New York City this week banned smoking, well, everywhere.
Smoking is now banned at 1,700 city parks and beaches and in pedestrian plazas like Times Square. Needless to say, this was controversial, and the rhetoric ran hot and heavy over civil liberties, but in the end, the city council passed the ordinance by a vote of 36-12.
Good luck getting 7 million New Yorkers to stamp out their cigarettes in Central Park or Times Square, however. 😆
I know part of where smoking bans on beaches comes from is governments’ frustration with the littering. Whenever beach cleanups are done, the No. 1 item volunteers pick up is tons and tons of cigarette butts. Smokers have no one to blame but themselves, in my opinion, for beach smoking bans. If so many of them weren’t litterbugs, the bans wouldn’t have picked up so much steam.
Indiana
The Indiana House passed a smoking ban, that was watered down somewhat to exclude bars. Indiana is the only state left north of the Mason-Dixon line that has NO smoking ban whatsoever (Pennsylvania has a weak restaurant ban). Indiana is a very Republican state and Republicans tend to loathe new regulations, but this did pass by a 68-31 vote, and smoking bans aren’t quite as partisan as they used to be. This bill, though it is a watered-down ban, has a real chance to pass this year.
Texas
Speaking of Republicans.
This poll, funded by the Robert Wood Foundation, found that 70 percent of people in Texas favour a comprehensive smoking ban, including 67 percent of self-identified Republicans. One thing that bodes well for a smoking ban in Texas is several large cities in that state — Houston, Dallas, Austin, Corpus Christi and El Paso — have comprehensive smoking bans, and gosh, the sky really hasn’t fallen. The Smokefree Texas Coalition is backing a statewide ban; this group includes several national and Texas health organizations, including Lance Armstrong’s Livestrong Foundation, which is based in Austin. There are two bills in the Texas Legislature, one sponsored by a Democrat and the other sponsored by a Republican.
Raleigh, North Carolina
Speaking of parks.
The centre of the tobacco world, Raleigh, North Carolina, headquarters to Altria (Philip Morris), just banned smoking in city parks. That’s gotta chap those Altria execs!
Excuse my French, but FUCKING REPUBLICANS. FUCK THEM!
Fucking batshit insane Montana Republicans on a budget subcommittee yesterday voted to gut the state’s highly successful anti-tobacco programs. Why? This is a lousy $15 million, a pittance in the state budget, and the programs have been noncontroversial and extremely successful. Why? Because Republicans are FUCKING ASSHATS. Montana’s teen smoking rate has dropped dramatically the last 10 years. Why? This highly successful program is one big reason why.
Like one Democrat said, “It seems to me at this point there are just random acts of cuts, when there is no reason to do this.

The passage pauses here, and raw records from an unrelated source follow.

(* ===== verification/DiffSpec.v ===== *)
(** * The difference of two tries, against their contents

    The pre-order iterator yields the nodes of a trie in key order, from a start key on; the
    stream over two of them yields the difference of the two sorted lists of pairs. *)

From stdpp Require Import sorting.
From S2P Require Import Prelude Primitives NodePath Node Codec NodeCodec Trie NodeStore Linear.
From S2P Require Import Merkle MerkleSpec MerkleInsert MerkleRemove TrieCanonical MerkleCorrect Rlp Hashing HashSpec HashHelper HashBinding Iter IterSpec.
From S2P Require Import ProofTypes ProofWire Diff DiffRef.

(** ** Prefixes and the order *)

Lemma overlap_prefix key q : po_unique_b (PrefixOverlap_from key q) = [] <-> exists r, key = q ++ r.
Proof.
  unfold PrefixOverlap_from. cbn. revert q. induction key as [|x key IH]; intros [|y q]; cbn.
  - split; [by exists []|done].
  - split; [done|by intros [r ?]].
  - split; [by exists (x :: key)|done].
  - destruct (Z.eqb_spec x y) as [->|Hne]; cbn.
    + rewrite IH. split; [intros [r ->]; by exists r|intros [r [= ->]]; by exists r].
    + split; [done|]. intros [r [= ? ?]]. done.
Qed.

Lemma below_not_prefix q key s : slice_lt q key -> ~ (exists r, key = q ++ r) -> slice_lt (q ++ s) key.
Proof.
  unfold slice_lt. revert key. induction q as [|y q IH]; intros key Hlt Hnp; [destruct Hnp; by exists key|].
  destruct key as [|x key]; [done|]. cbn in *. destruct (x ?= y) eqn:Hc; [|done..]. apply Z.compare_eq in Hc. subst.
  apply IH; [done|]. intros [r ->]. apply Hnp. by exists r.
Qed.

(** ** Pairs of a list of nodes *)

Definition node_pair_of (x : Path * trie) : option (Path * Value) := (fun v => (x.1, v)) <$> tval x.2.

Definition pairs_of (l : list (Path * trie)) : list (Path * Value) := omap node_pair_of l.

Lemma pairs_of_cons p t l : pairs_of ((p, t) :: l) = option_list ((fun v => (p, v)) <$> tval t) ++ pairs_of l.
Proof. unfold pairs_of. csimpl. unfold node_pair_of at 1. cbn. by destruct (tval t). Qed.

Lemma pairs_of_app a b : pairs_of (a ++ b) = pairs_of a ++ pairs_of b.
Proof. apply omap_app. Qed.

Abbreviation sorted_nodes l := (StronglySorted (fun x y : Path * trie => slice_lt x.1 y.1) l).

Lemma pairs_of_ascending l : sorted_nodes l -> StronglySorted (fun x y : Path * Value => slice_lt x.1 y.1) (pairs_of l).
Proof.
  intros Hl. eapply StronglySorted_omap; [exact Hl|]. cbn. intros x y a b _ _ Hxy Ha Hb.
  unfold node_pair_of in *. apply fmap_Some in Ha as (v & _ & ->), Hb as (w & _ & ->). done.
Qed.

Lemma pairs_of_above p l : Forall (fun x : Path * trie => slice_lt p x.1) l -> Forall (fun x : Path * Value => slice_lt p x.1) (pairs_of l).
Proof.
  intros Hl. apply Forall_forall. intros x (y & Hy & Hx)%list_elem_of_omap. rewrite Forall_forall in Hl.
  unfold node_pair_of in Hx. apply fmap_Some in Hx as (v & _ & ->). by apply Hl.
Qed.

Lemma kids_preorder_cons full i (k : kid) l :
  kids_preorder full ((i, k) :: l) = preorder (full ++ i :: tpath k.2) k.2 ++ kids_preorder full l.
Proof. reflexivity. Qed.
(** The operations of the merge lead from the map to the map with the range replaced. *)
Lemma merge_ops_spec first last kvs m (l : list (bytes * Value)) op :
  StronglySorted (fun x y : bytes * Value => slice_lt x.1 y.1) l -> StronglySorted (fun x y : bytes * Value => slice_lt x.1 y.1) kvs ->
  Forall (fun kv => in_range first last kv.1 = true) kvs ->
  (forall k v, (k, v) ∈ l <-> m !! k = Some v /\ in_range first last k = true) ->
  op ∈ byte_op <$> merge_diff l kvs <-> op_spec [] m (replace_range first last kvs m) op.
Proof.
  intros Hl Hk Hin Hlm. pose proof (fun k v => replace_range_lookup first last kvs m k Hk Hin v) as Hrep.
  assert (Hkey : forall k, k ∈ l.*1 <-> is_Some (m !! k) /\ in_range first last k = true).
  { intros k. rewrite list_elem_of_fmap. split.
    - intros ([k' v] & -> & Hkv%Hlm). cbn. destruct Hkv. eauto.
    - intros ([v Hm] & Hr). exists (k, v). split; [done|]. by apply Hlm. }
  rewrite list_elem_of_fmap. split.
  - intros ([k o] & -> & Hc). apply merge_diff_spec in Hc; [|done..]. destruct o as [v|]; cbn in *; destruct Hc as [H1 H2].
    + split; [apply Hrep; by auto|]. split; [|done]. intros Hm. apply H2, Hlm. split; [done|].
      rewrite Forall_forall in Hin. by apply (Hin (k, v)).
    + apply Hkey in H1 as [Hm Hr]. split; [done|]. split; [|done]. apply eq_None_not_Some. intros [v Hv].
      apply Hrep in Hv as [Hv|[Hf _]]; [|congruence]. apply H2, list_elem_of_fmap. by exists (k, v).
  - destruct op as [k v|k|]; cbn; [| |done].
    + intros (Hv & Hne & _). exists (k, Some v). split; [done|]. apply merge_diff_spec; [done..|]. cbn.
      apply Hrep in Hv as [Hv|[Hf Hm]]; [|done]. split; [done|]. intros [Hm _]%Hlm. done.
    + intros ([v Hm] & Hnone & _). exists (k, None). split; [done|]. apply merge_diff_spec; [done..|]. cbn. split.
      * apply Hkey. split; [by eauto|]. destruct (in_range first last k) eqn:Hr; [done|].
        assert (Hs : replace_range first last kvs m !! k = Some v) by (apply Hrep; auto). congruence.
      * intros ([k' w] & -> & Hkv)%list_elem_of_fmap. cbn in *.
        assert (Hs : replace_range first last kvs m !! k' = Some w) by (apply Hrep; auto). congruence.
Qed.

Section MergeCorrect.
Context {St : Type} `{ReadableStorageLaws St} `{VarInt} `{Digests}.
Variable alg : NodeHashAlgorithm.
Variable must_recompute : bool.

Lemma byte_op_sorted (cs : list change) :
  StronglySorted (fun x y : change => slice_lt x.1 y.1) cs -> StronglySorted slice_lt (op_key <$> (byte_op <$> cs)).
Proof.
  assert (Hkey : forall c, op_key (byte_op c) = c.1) by (by intros [k [v|]]).
  induction 1 as [|c cs Hs IH Hc]; [constructor|]. rewrite !fmap_cons. constructor; [done|].
  rewrite !Forall_fmap. eapply Forall_impl; [exact Hc|]. cbn. intros d Hd. by rewrite !Hkey.
Qed.

(** Every operation of the merge passes the checks of a batch. *)
Lemma merge_ops_checked m rm ops :
  (forall op, op ∈ ops <-> op_spec [] m rm op) ->
  (forall k v, m !! k = Some v -> is_bytes k /\ (2 * length k < TRIE_FUEL)%nat) ->
  (forall k v, rm !! k = Some v -> is_bytes k) ->
  (forall k v, rm !! k = Some v -> m !! k <> Some v -> check_batch_op alg (Put k v) = Ok tt) ->
  Forall (fun op => is_bytes (op_key op)) ops /\ check_batch alg ops = Ok tt.
Proof.
  intros Hspec Hm Hb Hput.
  assert (Hall : Forall (fun op => is_bytes (op_key op) /\ check_batch_op alg op = Ok tt) ops).
  { apply Forall_forall. intros op Hop%Hspec. destruct op as [k v|k|]; cbn [op_spec op_key] in *; [| |done].
    - destruct Hop as (Hr & Hne & _). split; [by eapply Hb|by apply Hput].
    - destruct Hop as ([v Hmk] & _). destruct (Hm k v Hmk) as [Hk Hl]. split; [done|]. unfold check_batch_op. cbn [op_key].
      destruct (Z.ltb_spec MAX_KEY_BYTES (len k)); [unfold TRIE_FUEL, MAX_KEY_BYTES in *; lia|]. by destruct (is_ethereum alg). }
  split; [by eapply Forall_impl; [exact Hall|]; intros ? []|]. clear -Hall.
  induction Hall as [|op ops [_ Hc] _ IH]; [done|]. cbn [check_batch]. by rewrite Hc.
Qed.

(** The iterator over the trie yields the pairs of the range, in order. *)
Lemma range_pairs rd (ns : NodeStore St) t m first last fuel :
  represents alg rd ns t -> ocanonical t -> contents TRIE_FUEL t m -> is_bytes (default [] first) ->
  is_ethereum alg && must_recompute = false -> (2 * size m < fuel)%nat ->
  exists l, yields alg must_recompute fuel (stop_after_key (from_key (default [] first)) last) ns l /\
    StronglySorted (fun x y : bytes * Value => slice_lt x.1 y.1) l /\
    (forall k v, (k, v) ∈ l <-> m !! k = Some v /\ in_range first last k = true) /\ (length l <= 2 * size m)%nat.
Proof.
  intros Hrep Hcan Hm Hb Heth Hf. pose proof Hrep as (_ & _ & Hwf).
  destruct (initial_state_ok alg rd ns t (default [] first) Hrep Hb) as (st & ns1 & Hi & Hrec & Hst).
  fold (nodes_of t) in Hst. fold (nodes_from (default [] first) t) in Hst.
  pose proof (nodes_from_length t m TRIE_FUEL (default [] first) Hwf Hcan Hm) as Hlen.
  pose proof (pairs_sorted t m TRIE_FUEL Hwf Hm (default [] first)) as Hsp.
  exists (take_while (below_last last) (omap kv_pair (nodes_from (default [] first) t))). split_and!.
  - eapply yields_start; [lia|exact Hi|]. apply (yields_stack alg rd); [done|done|by eapply recorded_holds|lia].
  - by apply StronglySorted_take_while.
  - intros k v. rewrite (elem_of_take_while_sorted (fun a b => slice_lt a.1 b.1)); [|done|].
    + rewrite (pairs_elem t m TRIE_FUEL Hwf Hm) by done. unfold in_range, below_last. rewrite andb_true_iff. cbn. tauto.
    + intros [a x] [b y] Hab Hlast. unfold below_last in *. destruct last as [e|]; [|done]. cbn in *.
      by eapply slice_le_trans; [apply slice_le_total | done].
  - etransitivity; [|exact Hlen]. etransitivity; [|apply (omap_length_le kv_pair)].
    generalize (omap kv_pair (nodes_from (default [] first) t)). intros k.
    induction k as [|x k IH]; cbn; [lia|]. destruct (below_last last x); cbn; lia.
Qed.

(** C21: Merging replaces a range: with strictly ascending pairs that lie in the range from [first] to [last] and pass
    the checks of a batch, the merge iterator over a trie that holds the map [m] ends, and applying its
    operations to a store that holds [m] gives the map whose pairs in the range are the given ones and whose
    other pairs are those of [m].  This is for MerkleDB and for Ethereum databases of versions that store the
    storage roots of accounts; where they are recomputed on reading ([must_recompute_storage_hash]), the merge
    compares the given values with accounts that have that root spliced in, which is not covered. *)
Theorem merge_replaces_range rd (ns : NodeStore St) t m first last kvs rd' (ns' : NodeStore St) n fuel :
  represents alg rd ns t -> ocanonical t -> contents TRIE_FUEL t m -> is_bytes (default [] first) ->
  is_ethereum alg && must_recompute = false ->
  StronglySorted (fun x y : bytes * Value => slice_lt x.1 y.1) kvs ->
  Forall (fun kv => in_range first last kv.1 = true /\ is_bytes kv.1 /\ check_batch_op alg (Put kv.1 kv.2) = Ok tt) kvs ->
  (2 * size m + length kvs < n)%nat -> (2 * size m < fuel)%nat -> holds_map alg rd' ns' m ->
  exists ops ns2, merge_key_value_range alg must_recompute n fuel first last (Ok <$> kvs) ns = Ok ops /\
    apply_batch_serial alg ops ns' = Ok ns2 /\ holds_map alg rd' ns2 (replace_range first last kvs m).
Proof.
  intros Hrep Hcan Hm Hb Heth Hsk Hkv Hn Hf Hns'.
  destruct (range_pairs rd ns t m first last fuel Hrep Hcan Hm Hb Heth Hf) as (l & Hy & Hsl & Hlm & Hll).
  assert (Hin : Forall (fun kv => in_range first last kv.1 = true) kvs) by (by eapply Forall_impl; [exact Hkv|]; intros ? (? & ? & ?)).
  pose proof (fun op => merge_ops_spec first last kvs m l op Hsl Hsk Hin Hlm) as Hspec.
  exists (byte_op <$> merge_diff l kvs).
  destruct (merge_ops_checked m (replace_range first last kvs m) (byte_op <$> merge_diff l kvs) Hspec) as [Hbytes Hcheck].
  { apply Hm. }
  { intros k v Hk. apply replace_range_lookup in Hk as [Hk|[_ Hk]]; [|by apply (contents_bytes _ _ _ Hm k v)|done..].
    rewrite Forall_forall in Hkv. by apply (Hkv (k, v)). }
  { intros k v Hk Hne. apply replace_range_lookup in Hk as [Hk|[_ Hk]]; [|done..]. rewrite Forall_forall in Hkv. by apply (Hkv (k, v)). }
  pose proof (apply_batch_serial_ok alg rd' (byte_op <$> merge_diff l kvs) ns' m Hbytes Hns') as Happ. rewrite Hcheck in Happ.
  destruct Happ as (ns2 & Happ & Hmap). exists ns2. split; [|split; [done|]].
  - apply (merge_collect_ok alg must_recompute); [lia|exact Hy|done|lia].
  - replace (replace_range first last kvs m) with (batch_map (byte_op <$> merge_diff l kvs) m); [done|].
    apply map_eq. intros k. rewrite (batch_map_diff [] m _ _ (byte_op_sorted _ (merge_diff_ascending _ _ Hsl Hsk)) Hspec). done.
Qed.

We heard all the talk the other day about prevention, and what it’s done to prevent problems in Montana. This makes no sense. Here we go again.”
That came from Rep. Trudi Schmidt, D-Great Falls.
I think Republicans are doing this because they see these kinds of programs as nothing but “Nanny State Socialism.” It pisses me off. However, they have no problem with Nanny State Socialist laws telling women what they can and cannot do with their own bodies.
The one good news is, they can’t cut these funds without screwing with state law. These monies are designated specifically for anti-tobacco programs BY STATE LAW, which means they can’t SIMPLY BE CUT. You have to rewrite law. And we still have a sane Democratic governor with a veto pen.